A panoramic photograph of Malham Cove in North Yorkshire.

DHEZ Solutions 1

Things are speeding up at Bradford’s Digital Health Economy Zone and I was really happy to take part in their first digital health solutions session. After a quick visit to see Cobden’s Free Trade and Peace statue in the Wool Exchange I walked through the shining Broadway shopping centre to Kala Sangam. The DHEZ’s new offices will soon be opening nearby and there’s a real buzz in Little Germany.

Mark from Konnektis was there already with his wonderful system for helping people collaborate to deliver better care. Konnektis were recent winners of the IoTUK|Boost programme and it’s great to see such close collaboration in West Yorkshire.

The day was divided up into three sessions each led by someone from the NHS with a challenge they wanted to explore.

 

Workforce

In the workforce session we heard how the NHS “needs more people, but a lot of people don’t understand the opportunities”. I don’t know how recruitment works for clinical positions and I didn’t know that the NHS recruit for a lot of non-clinical roles too.

I began to wonder. How does the NHS currently engage with people like me and make it known that they want to hire?

If the NHS struggle to hire good people might it be because other people have had similar experiences?

If so then the NHS’s engagement with the DHEZ and the connections that gives it to technologists is a great opportunity for improvement.

 

Self-care

GPs are a scarce, expensive, and hugely powerful resource. Yet most of their time is spent dealing with health issues that could have been dealt with by patients themselves. This is especially true if families and communities can help too.

Most patients would prefer this. Very few of us want to see a GP unless we need to.

I was really excited to see the focus that almost everyone at the event had on fixing this issue but a bit worried by some the ideas we had on what to do next.

A better way forward might be to look at My health tools in Kirklees. It already exists, it works, and it could be copied in Bradford quickly and easily.

Similarly, instead of “building a hub where people will come” why not work with the hubs that already exist?

Health is about active lifestyles in sports centres, education in libraries and museums, and decisions in supermarkets, GPs offices, and pharmacies. Maybe that’s where any new health service hub should be, somewhere like a Playbox.

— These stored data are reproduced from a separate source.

(** * Reference extraction and quality scoring (PREA)

    A shallow embedding of [src/agents/pdf_reference_extraction_agent.py]:
    the text-extraction arbiter ([PDFTextExtractor]), the reference parser
    ([ReferenceParser]: segmentation, style matching, metadata enrichment,
    deduplication, quality scoring) and the part of
    [PDFReferenceExtractionAgent.extract_references_from_pdf] that follows
    text extraction; further on, the dispatch of
    [ReferenceStorageManager.store_references] with the counts of its
    summaries, the agent's statistics with [batch_extract_references],
    and [integrate_with_aras].

    Conventions.
    - A Python [str] is a [list ascii] (the ASCII fragment of Unicode).
    - A Python [float] is an exact rational [Q]; the constants 0.3, 0.8, ...
      are the rationals 3/10, 8/10, ...
    - Python's [re] module is embedded as a backtracking matcher over a
      small regular-expression syntax ([Module Re]); every pattern of the
      source is transcribed next to its source text (where a star meets a
      closing parenthesis a blank is inserted between them, and the double
      quote is written [\x22]). *)

From Stdlib Require Import List Ascii String ZArith QArith Qminmax Lia Lqa Bool.
From stdpp Require Import gmap.
Import ListNotations.

Local Open Scope bool_scope.
Local Open Scope list_scope.

(** ** Characters and strings *)

Abbreviation str := (list ascii).

(** String literals: [py "abc"] is the Python string ['abc']. *)
Abbreviation py s := (list_ascii_of_string s%string).

Definition code (c : ascii) : N := N_of_ascii c.

Definition between (lo hi : N) (c : ascii) : bool :=
  ((lo <=? code c) && (code c <=? hi))%N.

Has this already been tried? Did it work? I don’t know but surely somebody does. We should definitely find out before we try building new hubs.

 

Urgent care

The value in having more easily accessible health records is obvious; if I fall ill I want the people who care for me to have accurate information as quickly as possible.

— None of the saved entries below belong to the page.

(** * Promise.js v0.2.2: a shallow embedding of [www/Promise.js]

    The library keeps every Promise's [fate], [queue] and [status] in the
    closure of its constructor and defers all callbacks through
    [window.setImmediate].  The embedding makes both explicit: a [world]
    holds the Promise objects by allocation index, the closure environments
    of the [Promise.all] calls, and the list of callbacks handed to
    [setImmediate] that have not run yet.  Library code is a computation in
    a state-and-exception monad over worlds.

    Covered: the constructor with [envoy], [enlighten], [resolver],
    [rejector] and [chain]; [Promise.resolve], [Promise.reject],
    [Promise.all]; [then] and [catch]; the callbacks given to
    [setImmediate]; of [Promise.race] the two handlers it passes to [then],
    not the loop that passes them.  Left out: the guard of the constructor
    (line 38), the [setImmediate] fallback and the registration of the
    library (lines 330-369).  Handlers supplied by the caller return a value
    or throw and do nothing else; the only values with a [then] method are
    Promises of this library. *)

From Stdlib Require Import ZArith String List Lia.
From stdpp Require Import base list.

Open Scope Z_scope.
Open Scope string_scope.
Open Scope list_scope.

(** ** Values *)

(** [PENDING], [RESOLVED], [REJECTED] (lines 9-24). *)
Inductive status : Type := PENDING | RESOLVED | REJECTED.

(** The two property names ["resolve"] and ["reject"] that [envoy] and
    [enlighten] receive as [operation]. *)
Inductive operation : Type := op_resolve | op_reject.

(** A Promise object is named by its allocation index. *)
Abbreviation pid := nat (only parsing).

(** Function values.  The closures the library itself creates are listed
    with the variables they capture; [Handler h] is the [h]-th function
    supplied by the caller. *)
Inductive func : Type :=
| Resolver (p : pid)                 (* [resolver] of Promise [p], line 98 *)
| Rejector (p : pid)                 (* [rejector] of Promise [p], line 113 *)
| AllResolved (c : nat) (index : nat)  (* line 233, in the [Promise.all] call [c] *)
| AllRejected (c : nat)              (* line 241, in the [Promise.all] call [c] *)
| Handler (h : nat).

The dangers are obvious too; I wouldn’t want everyone to know if I had a problem with incontinence.

The NHS is trying really hard to sort out its health records problem but no-one seemed to know how well it’s doing. I’ve heard a lot about Ripple OSI in Leeds but no-one mentioned it on the day. Is there a risk that we're designing new tools when good ones already exist?

What worried me most was that lots of people at the meeting were clear that records should only be shared where a use for that data had been identified and consent obtained from the person generating the data.

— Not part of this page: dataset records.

(** * EasyDeL Mixtral (Flax): routing, load-balancing loss, attention cache

    A shallow embedding of
    [lib/python/EasyDel/modules/mixtral/modelling_mixtral_flax.py].

    Numeric model.  The source computes in float32 / bfloat16.  Arrays are
    modelled as nested lists of exact rationals [Q], and arithmetic is exact.
    Two places where the floating-point formats decide a property are
    parameters of the development: [exp], which a theorem may assume to be
    positive and order-reflecting (as the real exponential is) and which
    underflows to zero in [exp32_underflow]; and the cast [astype] of the
    routing weights to the activations' dtype (line 691), which is the
    rounding [round_bf16] for the default [bfloat16].  The other casts are
    the identity.  A division by zero, which yields NaN or infinity in the
    source, yields [0] in [Q]; every theorem that divides states the side
    condition that keeps the divisor away from zero.

    Python exceptions are values of [PyError]; a function that can raise
    returns a [result]. *)

From Stdlib Require Import String.
From Stdlib Require Import List ZArith QArith Qabs Qround Lia Lqa Bool Arith.
From Stdlib Require Import Permutation Morphisms Setoid.
Import ListNotations.

Set Implicit Arguments.

(* ================================================================= *)
(** * Part I.  Definitions                                             *)
(* ================================================================= *)

(** ** Exceptions *)

Inductive PyError : Type :=
| AttributeError (name : string)
| ValueError
| TypeError
| AssertionError
| ZeroDivisionError
| KeyError (name : string).

Definition result (A : Type) : Type := (PyError + A)%type.

Definition ret {A} (a : A) : result A := inr a.
Definition raise {A} (e : PyError) : result A := inl e.
Definition bind {A B} (m : result A) (f : A -> result B) : result B :=
  match m with
  | inl e => inl e
  | inr a => f a
  end.

Declare Scope py_scope.
Delimit Scope py_scope with py.
Notation "x <- m ;; k" := (bind m (fun x => k))
  (at level 61, m at next level, right associativity) : py_scope.
Notation "' p <- m ;; k" := (bind m (fun x => match x with p => k end))
  (at level 61, p pattern, m at next level, right associativity) : py_scope.
Open Scope py_scope.

Fixpoint mapM {A B} (f : A -> result B) (l : list A) : result (list B) :=
  match l with
  | [] => ret []
  | a :: l' => b <- f a ;; bs <- mapM f l' ;; ret (b :: bs)
  end.

(** ** Arrays *)

Definition vec := list Q.
Definition mat := list (list Q).

Definition nq (n : nat) : Q := inject_Z (Z.of_nat n).

Definition Qsum (l : list Q) : Q := fold_right Qplus 0%Q l.

Fixpoint map2 {A B C} (f : A -> B -> C) (xs : list A) (ys : list B) : list C :=
  match xs, ys with
  | x :: xs', y :: ys' => f x y :: map2 f xs' ys'
  | _, _ => []
  end.

(** [jnp.mean] over one axis of a vector. *)
Definition jnp_mean (l : list Q) : Q := (Qsum l / nq (length l))%Q.

(** Column [e] of a list of rows. *)
Definition column (e : nat) (rows : mat) : list Q :=
  map (fun r => nth e r 0%Q) rows.

(** [jnp.mean(a, axis=-2)] for [a] of shape [(n, width)]. *)
Definition mean_axis_m2 (width : nat) (rows : mat) : list Q :=
  map (fun e => jnp_mean (column e rows)) (seq 0 width).

Definition Qmax2 (a b : Q) : Q := if Qle_bool a b then b else a.

Definition Qmax_list (l : list Q) : Q :=
  match l with
  | [] => 0%Q
  | x :: xs => fold_left Qmax2 xs x
  end.

(** [jnp.max(a, axis=-2)] for [a] of shape [(n, width)]. *)
Definition max_axis_m2 (width : nat) (rows : mat) : list Q :=
  map (fun e => Qmax_list (column e rows)) (seq 0 width).

(** [jnp.mean] of a whole 2-D array: the sum of all entries over their number. *)
Definition mean_all (m : mat) : Q := jnp_mean (concat m).

(** [jax.nn.one_hot(i, num_classes)]: an index outside [0, num_classes)
    gives the zero row. *)
Definition one_hot (num_classes : nat) (i : nat) : list Q :=
  map (fun e => if Nat.eqb e i then 1%Q else 0%Q) (seq 0 num_classes).

(** ** [jax.lax.top_k]

    The [k] largest entries of the last axis in descending order, with their
    indices; among equal entries the lower index comes first.  It is modelled
    by a stable insertion sort of the (value, index) pairs. *)

Fixpoint insert_desc (x : Q * nat) (l : list (Q * nat)) : list (Q * nat) :=
  match l with
  | [] => [x]
  | y :: l' =>
      if Qle_bool (fst y) (fst x) then x :: y :: l' else y :: insert_desc x l'
  end.

Definition sort_desc (l : list (Q * nat)) : list (Q * nat) :=
  fold_right insert_desc [] l.

Definition enumerate (operand : list Q) : list (Q * nat) :=
  combine operand (seq 0 (length operand)).

Definition lax_top_k (operand : list Q) (k : nat) : result (list Q * list nat) :=
  if (k <=? length operand)%nat then
    let best := firstn k (sort_desc (enumerate operand)) in
    ret (map fst best, map snd best)
  else raise ValueError.

(** [jax.lax.top_k] on a 2-D array works on every row. *)
Definition top_k_rows (a : mat) (k : nat) : result (mat * list (list nat)) :=
  rows <- mapM (fun r => lax_top_k r k) a ;;
  ret (map fst rows, map snd rows).

(** The argument of [jax_load_balancing_loss_func]: [None], one array, or a
    tuple of per-layer arrays. *)
Inductive GateLogits : Type :=
| GateNone
| GateArray (a : mat)
| GateTuple (layers : list mat).

Section Numerics.

Variable exp : Q -> Q.

(** [jax.nn.softmax(x, axis=-1)] on one row.  The source subtracts the
    row maximum before it exponentiates; with the real exponential this
    leaves every quotient unchanged, and the embedding does not shift.  (On
    the rows of the underflow example below the maximum is 0, so the shift
    changes nothing there either.) *)
Definition softmax (x : list Q) : list Q :=
  let unnormalized := map exp x in
  map (fun u => (u / Qsum unnormalized)%Q) unnormalized.

(** ** [jax_load_balancing_loss_func] *)

(** Lines 288-289: top-k of the raw logits, then softmax over the k values. *)
Definition loss_top_k (gate_logits : mat) (top_k : nat)
  : result (mat * list (list nat)) :=
  '(routing_weights, selected_experts) <- top_k_rows gate_logits top_k ;;
  ret (map softmax routing_weights, selected_experts).

Definition jax_load_balancing_loss_func
    (gate_logits : GateLogits) (num_experts : nat) (top_k : nat) : result Q :=
  match gate_logits with
  | GateNone => ret 0%Q
  | GateArray _ | GateTuple _ =>
      let gate_logits :=
        match gate_logits with
        | GateTuple layers => concat layers      (* jnp.concatenate(axis=0) *)
        | GateArray a => a
        | GateNone => []
        end in
      '(routing_weights, selected_experts) <- loss_top_k gate_logits top_k ;;
      (* selected_experts[:, :, jnp.newaxis] *)
      let selected_experts := map (map (fun i => [i])) selected_experts in
      let expert_mask :=
        map (map (fun s => max_axis_m2 num_experts (map (one_hot num_experts) s)))
            selected_experts in
      let tokens_per_group_and_expert :=
        map (mean_axis_m2 num_experts) expert_mask in
      let router_prob_per_group_and_expert := map jnp_mean routing_weights in
      ret (mean_all
             (map2 (fun row p => map (fun x => (x * p)%Q) row)
                   tokens_per_group_and_expert
                   router_prob_per_group_and_expert)
           * nq (num_experts ^ 2))%Q
  end.

(** ** Routing of [FlaxMixtralSparseMoeBlock.__call__] (lines 688-690):
    softmax over all experts, top-k, renormalisation. *)
Definition renormalize (w : list Q) : list Q :=
  map (fun x => (x / Qsum w)%Q) w.

Definition route_top_k (router_logits : mat) (k : nat)
  : result (mat * list (list nat)) :=
  let routing_weights := map softmax router_logits in
  '(routing_weights, selected_experts) <- top_k_rows routing_weights k ;;
  ret (map renormalize routing_weights, selected_experts).

End Numerics.

(** A rational stand-in for the exponential, used to run the definitions:
    positive and strictly increasing. *)
Definition rexp (x : Q) : Q :=
  if Qle_bool 0 x then (1 + x)%Q else (1 / (1 - x))%Q.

I understand that concern but innovation will be slower and more expensive if we already know the answers we’re allowed before we start asking questions. Might we be better collecting more data, even if we don’t know what we’re going to do with it? That would keep our options for innovation open.

I'm sure this debate is happening within the NHS. Could we use the DHEZ to bring that debate into the public?

In summary

Physical changes to healthcare are extremely controversial. Just look at the anger about closing Huddersfield A&E. Procedural and software changes should be much easier but they seem to be happening too slowly to avert the NHS' funding crisis.

I see three big problems where technologists and the NHS aren’t yet seeing eye to eye.

  1. Technologists aren’t used to dealing with geographies as small as NHS trusts; I don’t think I’d ever consider doing something differently in Kirklees to Bradford.
  2. Technologists don’t currently feel welcome in the spaces for innovation that the NHS has created.
  3. The innovation process in a patient-centred and cautious NHS is frustratingly slow for many people outside it. The backlash against Samaritans radar put off me off going anywhere near healthcare innovation.

Perhaps these obstacles are for the best. There's a decent argument that the NHS needs a different innovation model where “moving fast and breaking things” isn’t an option.

Proponents of that alternative need to be clearer about how much more expensive that’s going to be. Then we, the British public, need to decide whether we'll willing to pay for it.